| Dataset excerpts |
Lemma dear_accepted : accepted_for price dear.
Proof. constructor; [by left|done|done|by repeat constructor]. Qed.

Lemma compiled_comparison_means_witness :
  "price" = fl_name price ∧ "range:(,2.5)" ≠ "" ∧
  ∃ crit, _build_criterion price "range:(,2.5)" om_fail = Ok crit ∧
    criterion_answers price "price" om_fail dear crit.
Proof.
  eapply (compiled_comparison_means price (field_of demo_filters price) dear om_fail "price" "range:(,2.5)").
  - by split_and!.
  - by right; left.
  - apply dear_accepted.
  - split; [apply Forall_cons_2; [right; vm_compute; done|constructor]|done].
  - vm_compute. reflexivity.
  - reflexivity.
Defined.

Definition demo_query : CompiledResourceQuery :=
  match compile_resource_query demo_text demo_spec "https://registry/" with
  | Ok q => q
  | Err _ => {| rq_registry_url := ""; rq_etag := ""; rq_schema_id := None; rq_schema_version := None;
                rq_canonical_query := ""; rq_parameters := [] |}
  end.

Lemma registry_honours_compiled_query_witness :
  ∃ validated, compile_query demo_text (rf_descriptor <$> (field_of demo_filters <$> demo_filters)) = Ok validated ∧
    (Forall representable validated →
      NoDup (rq_parameters demo_query).*1 ∧
      ∃ criteria, build_criteria demo_filters (rq_parameters demo_query) = Ok criteria ∧
        Forall2 (honours demo_filters) validated criteria).
Proof.
  apply (registry_honours_compiled_query demo_filters demo_text demo_spec "https://registry/" demo_query).
  - apply demo_filters_sound.
  - repeat (constructor; [split; [done|intros Hin%list_elem_of_In; vm_compute in Hin; intuition discriminate]|]).
    constructor.
  - repeat (constructor; [intros [? [=]]|]); constructor.
  - repeat (constructor; [vm_compute; (done || by repeat constructor)|]); constructor.
  - repeat constructor.
  - reflexivity.
  - vm_compute. reflexivity.
Defined.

| YOUR INSTRUCTIONS |
Look above for the line holding "rq_schema_version := None;". Print it and every line after it, exactly, through the line holding "NoDup (rq_parameters demo_query).*1 ∧".

| ANSWER SECTION |
  | Err _ => {| rq_registry_url := ""; rq_etag := ""; rq_schema_id := None; rq_schema_version := None;
                rq_canonical_query := ""; rq_parameters := [] |}
  end.

Lemma registry_honours_compiled_query_witness :
  ∃ validated, compile_query demo_text (rf_descriptor <$> (field_of demo_filters <$> demo_filters)) = Ok validated ∧
    (Forall representable validated →
      NoDup (rq_parameters demo_query).*1 ∧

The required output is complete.